She is, though. She’s not dead and, incredibly, Jabba is. She wishes she could have seen it, just for the reassurance, because she’s no idea from where she summoned the strength to choke a Hutt to death, but Han promises her the slimy bastard’s dead and, well, if she didn’t have faith in Han before, she definitely has faith in him now.

‘Luke’s the one you want to thank,’ he tells her later, sitting on the edge of her bunk. ‘Lando, too.’

She feels about for his hand, tugging him down toward her. ‘I plan on thanking you differently to how I thank them.’

‘You’re supposed to be resting,’ he protests.
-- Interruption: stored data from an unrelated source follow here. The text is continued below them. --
(* ===== verification/TensorFacts.v ===== *)
(** * What a peer remembers of its rounds

    After every round of syncing a peer moves its own tensor pad towards what
    the round was like ([observe_sync_outcome] of [Sync.v]).  Whatever the
    rounds, the stored pad stays well-formed. *)

From Stdlib Require Import SpecFloat.
From S2P Require Import Prelude Core Envelope Store Service FloatFacts Float32 Bytes FloatBits Tensor Sync SyncFacts Scenario.

#[local] Open Scope Z_scope.

Definition f32_64 : f32 := f32_lit 1 6.
Class LogarithmLaws (L : Logarithm) : Prop := {
  (** the logarithm of a number between one and [2 ^ 65] is far below 64 *)
  ln_range x : f32_fin x → SFleb f32_one x = true → SFleb x (f32_lit 1 65) = true →
    f32_fin (f32_ln x) ∧ SFleb (f32_ln x) f32_64 = true }.

(** ** One slot *)

(** Between zero and 64. *)
Definition in_range (x : f32) : Prop := f32_fin x ∧ f32_units x ≤ f32_units f32_64.

Lemma in_range_valid x : in_range x → f32_valid x = true.
Proof. intros [[|m e Hb] _]; [reflexivity|exact Hb]. Qed.
Lemma in_range_zero : in_range f32_zero.
Proof. split; [apply f32_zero_fin|by vm_compute]. Qed.

(** A closed computation that gives a finite number. *)
Ltac fin_constant := vm_compute; apply fin_finite; reflexivity.

(** A product with a constant whose multiple by 64 is exact. *)
Lemma mul_constant c c64 x : f32_fin c → f32_fin c64 →
  f32_units c * f32_units f32_64 = f32_units c64 * unit1 24 128 → in_range x →
  f32_fin (f32_mul c x) ∧ f32_units (f32_mul c x) ≤ f32_units c64.
Proof.
  intros Hc Hc64 Hexact [Hx Hle]. destruct (mul_spec 24 128 ltac:(done) ltac:(done) c x Hc Hx) as (Hn & _ & Hup).
  assert (SFleb (f32_mul c x) c64 = true) as Hb.
  { apply Hup; [done|]. rewrite <-Hexact. apply Z.mul_le_mono_nonneg_l; [by apply units_nonneg|done]. }
  assert (f32_fin (f32_mul c x)) as Hf by (exact (leb_fin 24 128 _ _ Hn Hc64 Hb)). split; [done|]. by apply f32_leb_units.
Qed.
Lemma move_slot_range slot s : in_range slot → in_range s → in_range (move_slot LEARNING_RATE slot s).
Proof.
  intros Hslot Hs. unfold move_slot.
  destruct (mul_constant (f32_sub f32_one LEARNING_RATE) (f32_mul (f32_sub f32_one LEARNING_RATE) f32_64) slot) as [H1 B1];
    [fin_constant|fin_constant|by vm_compute|done|].
  destruct (mul_constant LEARNING_RATE (f32_mul LEARNING_RATE f32_64) s) as [H2 B2];
    [fin_constant|fin_constant|by vm_compute|done|].
  destruct (add_spec 24 128 ltac:(done) ltac:(done) _ _ H1 H2) as (Hn & _ & Hup).
  assert (f32_fin f32_64) as H64 by fin_constant.
  assert (SFleb (f32_add (f32_mul (f32_sub f32_one LEARNING_RATE) slot) (f32_mul LEARNING_RATE s)) f32_64 = true) as Hb.
  { apply Hup; [done|]. etransitivity; [apply Z.add_le_mono; [exact B1|exact B2]|]. by vm_compute. }
  assert (in_fin := leb_fin 24 128 _ _ Hn H64 Hb). split; [done|]. by apply f32_leb_units.
Qed.

(** ** A pad that only this peer writes *)

(** 32 numbers between zero and 64; only the first four are used. *)
Definition pad_ok (l : list f32) : Prop :=
  length l = TENSOR_PAD_DIM ∧ Forall in_range l ∧ ∀ i, (4 ≤ i < TENSOR_PAD_DIM)%nat → l !! i = Some f32_zero.

Lemma pad_ok_fresh : pad_ok (values (from_values [])).
Proof.
  split; [done|]. cbn [values from_values take length app]. split.
  - apply Forall_replicate, in_range_zero.
  - intros i Hi. apply lookup_replicate. split; [done|]. lia.
Qed.
Lemma pad_ok_update signal pad : length signal = 4%nat → Forall in_range signal → pad_ok (values pad) →
  pad_ok (values (pad_update signal LEARNING_RATE pad)).
Proof.
  intros Hlen Hsig (Hl & Hr & Hz). split; [by rewrite pad_update_length|]. cbn [values pad_update]. split.
  - apply Forall_lookup_2. intros i x Hx. rewrite list_lookup_imap in Hx.
    apply fmap_Some in Hx as (slot & Hslot & ->). apply move_slot_range; [exact (Forall_lookup_1 _ _ _ _ Hr Hslot)|].
    destruct (signal !! i) eqn:Hs; [exact (Forall_lookup_1 _ _ _ _ Hsig Hs)|apply in_range_zero].
  - intros i Hi. rewrite list_lookup_imap, Hz by done. cbn. rewrite lookup_ge_None_2 by lia. reflexivity.
Qed.

Section observe_facts.
Context `{P : Platform} {L : Logarithm} {LL : LogarithmLaws L} (cfg : SyncConfig) (clock : nat → Z).
#[local] Abbreviation me := (self_peer_id cfg).

(** The pad that is stored of a peer. *)
Definition stored_pad (peer : hash32) (d : db) : option (list f32) :=
  (λ r, decode_values (tp_pad_values r)) <$> tensor_pads (net d) !! peer.
(** Nothing but the peer's own pad is written. *)
Definition pad_only (d d' : db) : Prop :=
  log d' = log d ∧ proj d' = proj d ∧ ops d' = ops d ∧
  ∃ f, net d' = on_tensor_pads f (net d) ∧ ∀ peer, peer ≠ me → tensor_pads (net d') !! peer = tensor_pads (net d) !! peer.
Lemma pad_only_trans d1 d2 d3 : pad_only d1 d2 → pad_only d2 d3 → pad_only d1 d3.
Proof.
  intros (L1 & P1 & O1 & f & N1 & H1) (L2 & P2 & O2 & g & N2 & H2). split_and!; [congruence..|].
  exists (λ t, g (f t)). rewrite N2, N1. split; [done|]. intros peer Hp. rewrite <-N1, <-N2, H2, H1 by done. done.
Qed.


(** Counts fit a [usize]. *)
Definition countable (summary : SyncSummary) : Prop :=
  0 ≤ sm_applied summary < 2 ^ 64 ∧ 0 ≤ sm_already_known summary < 2 ^ 64 ∧ 0 ≤ sm_forks summary < 2 ^ 64 ∧
  Z.of_nat (length (sm_errors summary)) < 2 ^ 64.
Lemma count_signal z : 0 ≤ z < 2 ^ 64 → in_range (f32_ln (f32_add (f32_of_int z) f32_one)).
Proof.
  intros Hz. destruct (f32_of_int_fin z Hz) as [Hf _].
  assert (f32_fin (f32_lit 1 64)) as H64 by fin_constant. assert (f32_fin (f32_lit 1 65)) as H65 by fin_constant.
  assert (f32_units (f32_of_int z) ≤ f32_units (f32_lit 1 64)) as Hu.
  { apply f32_leb_units; [done..|]. apply normalize_le; [done..|lia|]. apply dle_int; [done..|].
    transitivity (2 ^ 64 * unit1 24 128); [|by vm_compute]. pose proof (unit1_pos 24 128 ltac:(done) ltac:(done)). nia. }
  destruct (add_spec 24 128 ltac:(done) ltac:(done) _ _ Hf f32_one_fin) as (Hn & Hlo & Hup).
  assert (SFleb f32_one (f32_add (f32_of_int z) f32_one) = true) as H1.
  { apply Hlo; [done|]. pose proof (units_nonneg 24 128 ltac:(done) (f32_of_int z)). lia. }
  assert (SFleb (f32_add (f32_of_int z) f32_one) (f32_lit 1 65) = true) as H2.
  { apply Hup; [done|]. transitivity (f32_units (f32_lit 1 64) + f32_units f32_one); [lia|by vm_compute]. }
  assert (f32_fin (f32_add (f32_of_int z) f32_one)) as Hsum by (exact (leb_fin 24 128 _ _ Hn H65 H2)).
  destruct (ln_range _ Hsum H1 H2) as [Hln Hle]. split; [done|]. apply f32_leb_units; [done|fin_constant|done].
Qed.
Lemma outcome_signal_ok summary : countable summary →
  length (outcome_signal summary) = 4%nat ∧ Forall in_range (outcome_signal summary).
Proof.
  intros (H1 & H2 & H3 & H4). split; [done|]. unfold outcome_signal.
  repeat constructor; apply count_signal; lia.
Qed.
Lemma observe_pad_only summary s :
  pad_only (store s) (store (observe_sync_outcome cfg clock summary s).2).
Proof.
  split_and!; [done..|]. eexists. split; [done|]. intros peer Hp. by apply lookup_insert_ne, not_eq_sym.
Qed.
Lemma observe_pad_ok summary s : countable summary →
  stored_pad me (store s) = None ∨ (∃ l, stored_pad me (store s) = Some l ∧ pad_ok l) →
  ∃ l', stored_pad me (store (observe_sync_outcome cfg clock summary s).2) = Some l' ∧ pad_ok l'.
Proof.
  intros Hc Hold. destruct (outcome_signal_ok summary Hc) as [Hlen Hsig].
  assert (pad_ok (values (from_values (default [] (stored_pad me (store s)))))) as Hpad.
  { destruct Hold as [-> |(l & -> & Hl)]; [apply pad_ok_fresh|]. rewrite from_values_full; [done|apply Hl]. }
  pose proof (pad_ok_update _ _ Hlen Hsig Hpad) as Hnew. eexists. split; [|exact Hnew].
  transitivity ((λ r, decode_values (tp_pad_values r)) <$>
    (<[me := TensorPadRow (encode_values (values (pad_update (outcome_signal summary) LEARNING_RATE
       (from_values (default [] (stored_pad me (store s))))))) (clock (ticks s))]> (tensor_pads (net (store s))) !! me)); [done|].
  rewrite lookup_insert_eq. cbn [fmap option_fmap option_map tp_pad_values]. f_equal. apply decode_encode_values.
  destruct Hnew as (_ & Hr & _). eapply Forall_impl; [exact Hr|apply in_range_valid].
Qed.

(** Whatever its rounds of syncing were like, the pad a peer keeps of them
    stays well-formed: after any number of rounds, starting without one, the
    stored bytes read back as exactly 32 numbers, each between zero and 64 -
    never an infinity or NaN - of which only the first four are ever moved,
    and nothing else in the database is written. *)
Theorem pad_remembers rounds s : stored_pad me (store s) = None → rounds ≠ [] → Forall countable rounds →
  let s' := foldl (λ s summary, (observe_sync_outcome cfg clock summary s).2) s rounds in
  (∃ l, stored_pad me (store s') = Some l ∧ length l = TENSOR_PAD_DIM ∧
     Forall (λ x, SFleb f32_zero x = true ∧ SFleb x f32_64 = true) l ∧
     ∀ i, (4 ≤ i < TENSOR_PAD_DIM)%nat → l !! i = Some f32_zero) ∧
  pad_only (store s) (store s').
Proof.
  intros Hnone Hne Hall s'. split.
  - assert (∃ l, stored_pad me (store s') = Some l ∧ pad_ok l) as (l & Hl & Hlen & Hr & Hz).
    { unfold s'. clear s'. destruct rounds as [|r rounds]; [done|]. apply Forall_cons in Hall as [Hr Hall]. cbn [foldl].
      destruct (observe_pad_ok r s Hr (or_introl Hnone)) as (l & Hl & Hok). clear Hne Hnone.
      revert l Hl Hok. generalize ((observe_sync_outcome cfg clock r s).2).
      induction Hall as [|r' rounds Hr' Hall IH]; intros s' l Hl Hok; [by exists l|]. cbn [foldl].
      destruct (observe_pad_ok r' s' Hr' (or_intror (ex_intro _ l (conj Hl Hok)))) as (l' & Hl' & Hok'). by eapply IH. }
    exists l. split; [done|]. split; [done|]. split; [|done]. eapply Forall_impl; [exact Hr|].
    intros x [Hf Hu]. split; [|apply f32_leb_units; [done|fin_constant|done]].
    apply f32_leb_units; [done..|]. by apply units_nonneg.
  - unfold s'. clear s' Hnone Hne Hall. revert s. induction rounds as [|r rounds IH]; intros s.
    + cbn [foldl]. do 3 (split; [done|]). exists (λ t, t). split; [by destruct (net (store s))|done].
    + cbn [foldl]. eapply pad_only_trans; [apply observe_pad_only|apply IH].
Qed.
End observe_facts.

Section witnesses.
Import Demo.

Lemma step_ln_laws : LogarithmLaws step_ln.
Proof. split. intros x _ _ _. cbn [f32_ln step_ln]. destruct (SFeqb x f32_one); (split; [solve [apply f32_zero_fin|apply f32_one_fin]|by vm_compute]). Qed.

Definition busy_round : SyncSummary :=
  {| sm_applied := 5; sm_already_known := 0; sm_forks := 1; sm_errors := [] |}.
(** Two rounds: events and a fork move the first and the third number. *)
Lemma pad_remembers_witness :
  let s := foldl (λ s summary, (observe_sync_outcome (peer_config bob) seconds summary s).2) (Svc empty_db 0) [busy_round; empty_summary] in
  ∃ l, stored_pad (identity_peer_id bob) (store s) = Some l ∧ length l = TENSOR_PAD_DIM ∧ l !! 4%nat = Some f32_zero ∧
    l !! 0%nat ≠ Some f32_zero.
Proof.
  intros s.
  assert (match stored_pad (identity_peer_id bob) (store s) with Some (x :: _) => negb (SFeqb x f32_zero) | _ => false end = true) as Hfirst
    by (vm_compute; reflexivity).
  destruct (@pad_remembers step_ln step_ln_laws (peer_config bob) seconds [busy_round; empty_summary] (Svc empty_db 0)) as [(l & Hl & Hlen & _ & Hz) _].
  - reflexivity.
  - discriminate.
  - repeat constructor; vm_compute; done.
  - exists l. split; [exact Hl|]. split; [exact Hlen|]. split; [apply Hz; unfold TENSOR_PAD_DIM; lia|].
    change (stored_pad (identity_peer_id bob) (store s) = Some l) in Hl. rewrite Hl in Hfirst.
    intros H0. destruct l as [|x l]; [discriminate Hfirst|]. injection H0 as ->. discriminate Hfirst.
Defined.
End witnesses.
‘I’ve been doing nothing but resting for a year,’ she points out.

She kisses his half-hearted objections right out of his mouth. She can follow the Emdee droid’s advice later—for now, she just needs him.

***

She shouldn’t have expected that it would last, of course. 

After Luke tells her, she thinks about that journey to Alderaan, about him practicing with his lightsaber right there on her ship, and Ben Kenobi had said nothing to her, and she has to wonder why.
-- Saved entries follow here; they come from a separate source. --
Lemma pull_segment hex es : ∀ seg k summary s,
  authored → Forall2 stored_as es seg →
  (∀ i row, seg !! i = Some row → of_origin o dr !! (k + i) = Some row) →
  between (store s) → chain_of o (store s) = take k (chain_of o dr) →
  ∃ summary' s' m, ingest_all clock hex key es summary s = (Ok summary', s') ∧
    between (store s') ∧ net_ok cfg (net (store s)) (net (store s')) ∧
    chain_of o (store s') = take m (chain_of o dr) ∧
    ((m = k + length es ∧ sm_errors summary' = sm_errors summary) ∨
     (k ≤ m < k + length es ∧ ∃ err, refused m err ∧
        sm_errors summary' = sm_errors summary ++ [IngestFailed hex (Z.of_nat m + 1) err])).
Proof.
  induction es as [|signed es IH]; intros seg k summary s Hau Hst Hseg Hb Hch.
  { exists summary, s, k. split_and!; [done..|]. left. split; [cbn; lia|done]. }
  destruct seg as [|row seg]; [by apply Forall2_cons_nil_inv in Hst|].
  apply Forall2_cons in Hst as [Hrow Hst].
  pose proof (Hseg 0 row eq_refl) as Hk. rewrite Nat.add_0_r in Hk.
  assert (row ∈ of_origin o dr) as Hin by (by eapply list_elem_of_lookup_2).
  pose proof Hin as [Ho He]%list_elem_of_filter.
  pose proof Hrow as (_ & Hparse & _ & Hseq & _).
  destruct (Hau row signed Hin Hparse) as (Hck & Hcanon & _).
  cbn [ingest_all]. cbv [mbind ste_bind now_ts read_clock ingest]. cbn [store ticks].
  pose proof (honest_cases key signed row (clock (ticks s)) (store s) Hb He Hrow) as H.
  pose proof (ingest_net_ok cfg key signed (clock (ticks s)) (store s)) as Hnet.
  destruct (ingest_remote_event _ _ _ _) as [r d']. cbn [snd] in Hnet. destruct H as [Hb' H].
  destruct H as [(err & Hbad & _)|[H Hg]]; [congruence|]. unfold ingested in H. rewrite Ho in *.
  rewrite Hch, Hseq, (offer_next k row Hk) in H.
  destruct H as (e' & Hi' & Ho' & Hq' & Hp' & _ & Hc' & H).
  pose proof (linked_lookup _ _ _ _ _ (chained_links _ Hcr o) Hk) as Hqk.
  destruct (apply_row e' _ _) as [[out d1]|err] eqn:Har; destruct H as [-> ->].
  - destruct (IH seg (S k) (count_applied summary) (Svc d1 (S (ticks s))) Hau Hst)
      as (sm & s' & m & Hrun & Hbm & Hnm & Hcm & Hm).
    + intros i x Hi. rewrite <-(Hseg (S i) x Hi). f_equal. lia.
    + done.
    + cbn [store]. specialize (Hg o). cbn in Hg. rewrite decide_True in Hg by done.
      rewrite Hg, Hch. symmetry. apply take_S_r. unfold chain_of. by rewrite list_lookup_fmap, Hk.
    + exists sm, s', m. split_and!; [done|done|by etransitivity|done|].
      cbn [length]. destruct Hm as [[-> ?]|[? ?]]; [left|right]; split; try done; lia.
  - exists (add_failure (IngestFailed hex (sequence (unsigned signed)) err) summary),
      (Svc (store s) (S (ticks s))), k. split_and!; [done|done|done|done|].
    right. split; [cbn; lia|]. exists err. split; [|cbn; do 3 f_equal; lia].
    exists row, signed, e', (store s). split_and!; [done..|congruence|congruence|congruence|congruence|congruence|done].
Qed.
End round.

(** ** A whole round *)

Section whole_round.
Context `{P : Platform} `{L : !PlatformLaws P} `{C : Codec} `{SC : StatementCodec}.
Context {LN : Logarithm} (cfg : SyncConfig) (clock : nat → Z).

(** Steps that ingest nothing leave the log alone. *)
Lemma quiet_steps d d' : rtc (sync_step cfg clock (λ _ _, False)) d d' → log d' = log d.
Proof. induction 1 as [|d d1 d2 [n _|? ? ? ? [] _] _ IH]; [done|]. by rewrite IH. Qed.

Lemma conn_ok {A} (m : tx A) s a d : m (store s) = Ok (a, d) → conn m s = (Ok a, Svc d (ticks s)).
Proof. intros H. unfold conn, statement, transact, atomically. by rewrite H. Qed.
Lemma tried_ok {E A} (m : tx A) s : ∃ a s', tried m s = (Ok a : result E (option A), s').
Proof. unfold tried. destruct (atomically m (store s)) as [r d]. by eexists _, _. Qed.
But even if it’s nothing, even if she weren’t half-convinced Kenobi felt the dark side in her and that’s why he didn’t offer to teach her too, she still has to tell Han that her father is the man who tortured him, who held him still while his planet burned.

Talk about corrupting him.

She’s never wondered about her family. She’s always figured that’s all over and done with.

But she dared to think she could have a real future with Han.

She pulls him away into the trees, away from the celebration, and shakes while she tells him.

He looks at her for a long moment, until she bursts out, ‘Please, just say something!’

He goes with: ‘You’re talking like you think I’ll be angry at you.’

‘Why wouldn’t you be angry?’ she asks, stunned that he hasn’t stormed away in disgust. ‘Gods, I know Alderaanians were pacifists, but if you’re not angry now—’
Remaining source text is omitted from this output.